Donor characteristics for the full cohort (A)).
(mean [sd] or absolute number (proportion)). P-values are for the non-CVD† vs. CVD cohorts.
| Non CVD † | CVD † | ||
|---|---|---|---|
| N | 335 | 360 | |
| Sex (male) | 44.8% | 62.7% | p<0.0001 |
| Age (Years) | 48.0 [13.7] | 54.21 [7.5] | p<1 10−15 |
| BMI (kg/m2) | 24.8 [3.9] | 25.9 [3.1] | p<0.0001 |
| Cause of death | |||
| Trauma | 98 (27.2%) | - | |
| Asphyxia | 81 (24.2%) | - | |
| Pulmonary Embolism/ Dissection | 42 (12.5%) | - | |
| Sub Arachnoid- or Subdural Hematoma | 91 (27.2%) | - | |
| Metabolic | 23 (6.9%) | - | |
| Myocardial Infarction | - | 163 (46.7%) | |
| Cerebral Vascular Accident | - | 194 (54.3%) |
Donor characteristics for the individuals† over 40 years of age.
(mean [sd] or absolute number (proportion)). P-values are for the non-CVD vs. CVD cohorts.
| N | 249 | 350 | ||
|---|---|---|---|---|
| Sex (male) | 39.4% | 62.6% | p<1.10−7 | |
| BMI (kg/m2) | 25.1 [4.0] | 25.9 [3.1] | p<0.01 | |
| (Treated) Hypertension | 78 (25.5%) | 125 (35.6%) | NS | |
| Statin use | 21 (7%) | 42 (12%) | NS | |
| % individuals with non- progressive lesions | 19.7% | 6.3% | p<0.0001 | |
| Mean lesion grade | 6.23 (3.3) | 8.67 (3.0) | p<1.10−16 | |
| % individuals with consolidated lesion(s) present | 35.0% | 65.1% | p<0.0001 | |
| Mean # consolidated lesions | 1.44 [0.68] | 1.63 [1.00] | p<0.05 | |
| Mean age of patients with one or more consolidated lesions | ||||
| Males | 55.3 (6.1) | 54.9 (5.0) | NS | |
| Females | 59.3 (6.3) | 58.2 (6.5) | NS | |
† CVD: cardiovascular death
*) lesion types in the Virmani classification [15, 16] were reclassified in a progressive numeric score (normal = 1…, 1 FCP in the cross section = 10, 2 FCPs = 11 etc., chronic occlusion = 15). Individual lesion grading for all cases including individuals <40 years of age is shown in Fig 3.

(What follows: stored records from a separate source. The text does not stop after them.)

(* ===== verification/ExtractionSpec.v ===== *)
(** * Extracting the weights of a layer's experts: properties

    A layer whose experts are a list yields, projection by projection, the stack
    of its experts' weights in their order; one weight that is not there makes
    the whole extraction raise.  After its experts were emptied nothing can be
    extracted from a layer any more. *)
From S2P Require Import Prelude PyStr PyVal Backend WeightSource Arch Artifacts ExpertWeights Modules Ownership OwnershipSpec.
From S2P Require Import Placeholders EmptyingSpec Extraction.

Local Open Scope string_scope.
Local Open Scope list_scope.
Local Open Scope Z_scope.

Section extraction.
Context `{RegistryLaws, Tensors} (data : Z → tensor) (storage_bytes : Z → option Z) (element_size : string → Z).

Abbreviation materialized := (require_materialized_expert_weight storage_bytes element_size).
Abbreviation weight_tensor := (get_weight_tensor storage_bytes element_size).
Abbreviation extract := (extract_moe_weights data storage_bytes element_size).

(** The tensor of one projection of one expert. *)
Definition expert_tensor (o : objects) (name : string) (expert : Z) : res Z :=
  proj ← projection_of o expert name; weight_tensor o proj.

Lemma extract_expert_ok o g u d (ws ws' : list Z * list Z * list Z) expert :
  extract_expert storage_bytes element_size o (g, u, d) ws expert = Ok ws' ↔
  ∃ tg tu td, expert_tensor o g expert = Ok tg ∧ expert_tensor o u expert = Ok tu ∧ expert_tensor o d expert = Ok td ∧
    ws' = (ws.1.1 ++ [tg], ws.1.2 ++ [tu], ws.2 ++ [td]).
Proof.
  destruct ws as [[gs us] ds]. unfold expert_tensor, extract_expert. split.
  - intros (pg & Hpg & (pu & Hpu & (pd & Hpd & (tg & Htg & (tu & Htu & (td & Htd & [= <-])%bind_ok)%bind_ok)%bind_ok)%bind_ok)%bind_ok)%bind_ok.
    exists tg, tu, td. rewrite Hpg, Hpu, Hpd. done.
  - intros (tg & tu & td & (pg & Hpg & Htg)%bind_ok & (pu & Hpu & Htu)%bind_ok & (pd & Hpd & Htd)%bind_ok & ->).
    rewrite Hpg, Hpu, Hpd. simpl. by rewrite Htg, Htu, Htd.
Qed.

(** Every expert's tensors are collected, in order. *)
Lemma extract_experts_ok o g u d items (ws ws' : list Z * list Z * list Z) :
  for_each items ws (extract_expert storage_bytes element_size o (g, u, d)) = Ok ws' ↔
  ∃ gs us ds, mapM (expert_tensor o g) items = Ok gs ∧ mapM (expert_tensor o u) items = Ok us ∧ mapM (expert_tensor o d) items = Ok ds ∧
    ws' = (ws.1.1 ++ gs, ws.1.2 ++ us, ws.2 ++ ds).
Proof.
  revert ws. induction items as [|expert items IH]; intros ws; simpl.
  - split; [intros [= <-]; exists [], [], []|intros (gs & us & ds & [= <-] & [= <-] & [= <-] & ->)]; rewrite !app_nil_r; by destruct ws as [[]].
  - split.
    + intros (ws1 & (tg & tu & td & Hg & Hu & Hd & ->)%extract_expert_ok & (gs & us & ds & Hgs & Hus & Hds & ->)%IH)%bind_ok.
      exists (tg :: gs), (tu :: us), (td :: ds). rewrite Hg, Hu, Hd. simpl. rewrite Hgs, Hus, Hds. by rewrite <-!app_assoc.
    + intros (gs' & us' & ds' & (tg & Hg & (gs & Hgs & [= <-])%bind_ok)%bind_ok & (tu & Hu & (us & Hus & [= <-])%bind_ok)%bind_ok
              & (td & Hd & (ds & Hds & [= <-])%bind_ok)%bind_ok & ->).
      apply bind_ok. exists (ws.1.1 ++ [tg], ws.1.2 ++ [tu], ws.2 ++ [td]). split; [apply extract_expert_ok; by exists tg, tu, td|].
      apply IH. exists gs, us, ds. simpl. by rewrite <-!app_assoc.
Qed.

(** A list of experts yields the stacks of their weights, and nothing else. *)
Lemma extracted_list_is_exact o experts moe_config g u d r : ma_weight_names moe_config = [g; u; d] →
  extract_list data storage_bytes element_size o experts moe_config = Ok r ↔
  (∃ m, ob_modules o !! experts = Some m ∧ md_is_list m = true) ∧ ∃ gs us ds,
    mapM (expert_tensor o g) (list_items (ob_modules o) experts) = Ok gs ∧ t_stack (data <$> gs) = Ok r.1.1 ∧
    mapM (expert_tensor o u) (list_items (ob_modules o) experts) = Ok us ∧ t_stack (data <$> us) = Ok r.1.2 ∧
    mapM (expert_tensor o d) (list_items (ob_modules o) experts) = Ok ds ∧ t_stack (data <$> ds) = Ok r.2.
Proof.
  intros Hnames. unfold extract_list. rewrite Hnames. simpl. split.
  - intros ([] & Hl%raise_if_ok & ([[gs us] ds] & (gs' & us' & ds' & Hg & Hu & Hd & [= -> -> ->])%extract_experts_ok
      & (G & HG & (U & HU & (D & HD & [= <-])%bind_ok)%bind_ok)%bind_ok)%bind_ok)%bind_ok.
    apply negb_false_iff in Hl. destruct (ob_modules o !! experts) as [m|]; [|done]. split; [by exists m|]. by exists gs', us', ds'.
  - intros [(m & Hm & Hl) (gs & us & ds & Hg & HG & Hu & HU & Hd & HD)]. rewrite Hm, Hl. simpl.
    assert (for_each (list_items (ob_modules o) experts) ([], [], []) (extract_expert storage_bytes element_size o (g, u, d)) = Ok (gs, us, ds)) as ->.
    { apply extract_experts_ok. by exists gs, us, ds. }
    simpl. rewrite HG, HU, HD. by destruct r as [[]].
Qed.

(** *** After emptying *)

Lemma placeholder_is_not_materialized o i n : placeholder_at o i n →
  ∃ t ex, get_attribute (ob_modules o) i n = Some (VTensor t) ∧ materialized o t = Err ex.
Proof.
  intros (t & A & Ht & HA & Hz). exists t. eexists. split; [by rewrite (parameter_attribute _ _ _ _ Ht)|].
  unfold require_materialized_expert_weight, tensor_at. rewrite HA. simpl. by rewrite Hz, orb_true_r.
Qed.

Lemma placeholder_projection o name expert proj : get_attribute (ob_modules o) expert name = Some (VModule proj) →
  placeholder_at o proj "weight" → ∃ ex, expert_tensor o name expert = Err ex.
Proof.
  intros Hproj (t & ex & Ht & Hm)%placeholder_is_not_materialized. exists ex.
  unfold expert_tensor, projection_of, get_weight_tensor. rewrite Hproj. simpl. rewrite Ht. simpl. by rewrite Hm.
Qed.

Lemma mapM_raises {A B} (f : A → res B) l x : x ∈ l → (∃ ex, f x = Err ex) → ∀ r, mapM f l ≠ Ok r.
Proof.
  intros Hx [ex Hex]. induction l as [|y l IH]; [by apply elem_of_nil in Hx|]. intros r (b & Hb & (r' & Hr & _)%bind_ok)%bind_ok.
  apply elem_of_cons in Hx as [->|Hx]; [congruence|]. by apply (IH Hx r').
Qed.

Lemma materialized_before e o o' experts : empties e o o' → get_attribute (ob_modules o) experts "gate_up_proj" = None →
  fused_experts o experts = false ∧ fused_experts o' experts = false.
Proof.
  intros Hem Hno. pose proof (em_attributes _ _ _ Hem experts "gate_up_proj") as Ha. rewrite Hno in Ha.
  unfold fused_experts. rewrite Hno. by destruct (get_attribute (ob_modules o') experts "gate_up_proj").
Qed.

(** C25. Of a layer whose experts are a list, extraction returns exactly when every
    expert has all three weights, in memory, and they stack; it returns the
    stacks, in the order of experts.  After the layer's experts were emptied,
    extraction raises, if one of the weights was registered by its projection. *)
Theorem extraction_is_exact_until_emptied o moe_module moe_config experts g u d : all_parameters o →
  get_attribute (ob_modules o) moe_module (ma_experts_attr moe_config) = Some (VModule experts) →
  get_attribute (ob_modules o) experts "gate_up_proj" = None →
  ma_weight_names moe_config = [g; u; d] →
  (∀ r, extract o moe_module moe_config = Ok r ↔ (∃ m, ob_modules o !! experts = Some m ∧ md_is_list m = true) ∧ ∃ gs us ds,
     mapM (expert_tensor o g) (list_items (ob_modules o) experts) = Ok gs ∧ t_stack (data <$> gs) = Ok r.1.1 ∧
     mapM (expert_tensor o u) (list_items (ob_modules o) experts) = Ok us ∧ t_stack (data <$> us) = Ok r.1.2 ∧
     mapM (expert_tensor o d) (list_items (ob_modules o) experts) = Ok ds ∧ t_stack (data <$> ds) = Ok r.2) ∧
  ∀ e o' expert w proj, clear_original_expert_weights e moe_module moe_config o = Ok o' →
    expert ∈ list_items (ob_modules o) experts → w ∈ [g; u; d] →
    get_attribute (ob_modules o) expert w = Some (VModule proj) → weight_of (ob_modules o) expert w proj "weight" →
    ∃ ex, extract o' moe_module moe_config = Err ex.
Proof.
  intros Hp Hexp Hno Hnames. assert (fused_experts o experts = false) as Hf by (unfold fused_experts; by rewrite Hno). split.
  - intros r. unfold extract_moe_weights. rewrite Hexp. simpl. rewrite Hf. by apply extracted_list_is_exact.
  - intros e o' expert w proj Hc Hx Hw Hproj Hof.
    assert (empties e o o' ∧ placeholder_at o' proj "weight") as [Hem Hat].
    { unfold clear_original_expert_weights in Hc. rewrite Hexp, Hf in Hc.
      destruct (match _ with Some _ => _ | None => false end); [|done]. injection Hc as <-.
      destruct (clear_weights_all e moe_config (list_items (ob_modules o) experts) o Hp) as [Hem Hat]. split; [done|].
      eapply Hat; [done| |done]. by rewrite Hnames. }
    destruct (extract o' moe_module moe_config) as [r|ex] eqn:Ex; [|by exists ex]. exfalso.
    unfold extract_moe_weights in Ex. rewrite (proj2 (module_attribute_stays _ _ _ _ _ _ Hem) Hexp) in Ex. simpl in Ex.
    rewrite (proj2 (materialized_before _ _ _ _ Hem Hno)) in Ex.
    apply (extracted_list_is_exact o' experts moe_config g u d r Hnames) in Ex as (_ & gs & us & ds & Hg & _ & Hu & _ & Hd & _).
    rewrite <-(list_items_by_children _ _ experts (same_trees_children _ _ _ (em_trees _ _ _ Hem))) in Hg, Hu, Hd.
    assert (∃ ex, expert_tensor o' w expert = Err ex) as Hraise.
    { eapply placeholder_projection; [|exact Hat]. by apply (module_attribute_stays _ _ _ _ _ _ Hem). }
    repeat (apply elem_of_cons in Hw as [->|Hw]; [by eapply mapM_raises|]). by apply elem_of_nil in Hw.
Qed.

(** Fused experts that were emptied are not extracted either. *)
Lemma emptied_fused_experts_are_not_extracted e o o' moe_module moe_config experts m : all_parameters o →
  get_attribute (ob_modules o) moe_module (ma_experts_attr moe_config) = Some (VModule experts) →
  ob_modules o !! experts = Some m → md_is_list m = false → fused_experts o experts = true →
  (∀ n, n ∈ ["gate_up_proj"; "down_proj"] → ∃ t, get_entry Parameters experts n (ob_modules o) = Some (Some t)) →
  clear_original_expert_weights e moe_module moe_config o = Ok o' → ∃ ex, extract o' moe_module moe_config = Err ex.
Proof.
  intros Hp Hexp Hm Hl Hf Hreg Hc. unfold clear_original_expert_weights in Hc. rewrite Hexp, Hf in Hc. injection Hc as Hc.
  pose proof (clear_fused_both e experts o Hp Hreg) as Hb. simpl in Hb. rewrite Hc in Hb. destruct Hb as [Hem Hat]. clear Hc.
  destruct (placeholder_is_not_materialized _ _ _ (Hat "gate_up_proj" ltac:(left))) as (t & ex & Ht & Hraise).
  unfold extract_moe_weights. rewrite (proj2 (module_attribute_stays _ _ _ _ _ _ Hem) Hexp). simpl.
  destruct (fused_experts o' experts) eqn:Ef'.
  - unfold extract_fused. rewrite Ht. unfold fused_experts in Ef'. apply andb_true_iff in Ef' as [_ Ed].
    destruct (get_attribute (ob_modules o') experts "down_proj") as [[]|]; try done. rewrite Hraise. by eexists.
  - pose proof (em_trees _ _ _ Hem experts) as Ht'. rewrite Hm in Ht'. inversion Ht' as [m0 m' [Hlist _ _ _] Heq Hm'|]; subst.
    unfold extract_list. destruct (ma_weight_names moe_config) as [|g [|u [|d [|]]]]; try by eexists. simpl. rewrite <-Hm', Hlist, Hl. by eexists.
Qed.
End extraction.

**) Females with at least one consolidated lesion significantly older than the males: non CVD group: P<0.004; CVD group: P<0.0003.
Fig 3Age distribution for the most advanced lesion type present in the proximal left coronary artery .segment studied.
Fig 3A: non-cardiovascular death donors. Fig 3B: cardiovascular death donors. ‘+’ represent females and ‘o’ represent males. Data points have been jittered [17] in order to avoid overlap.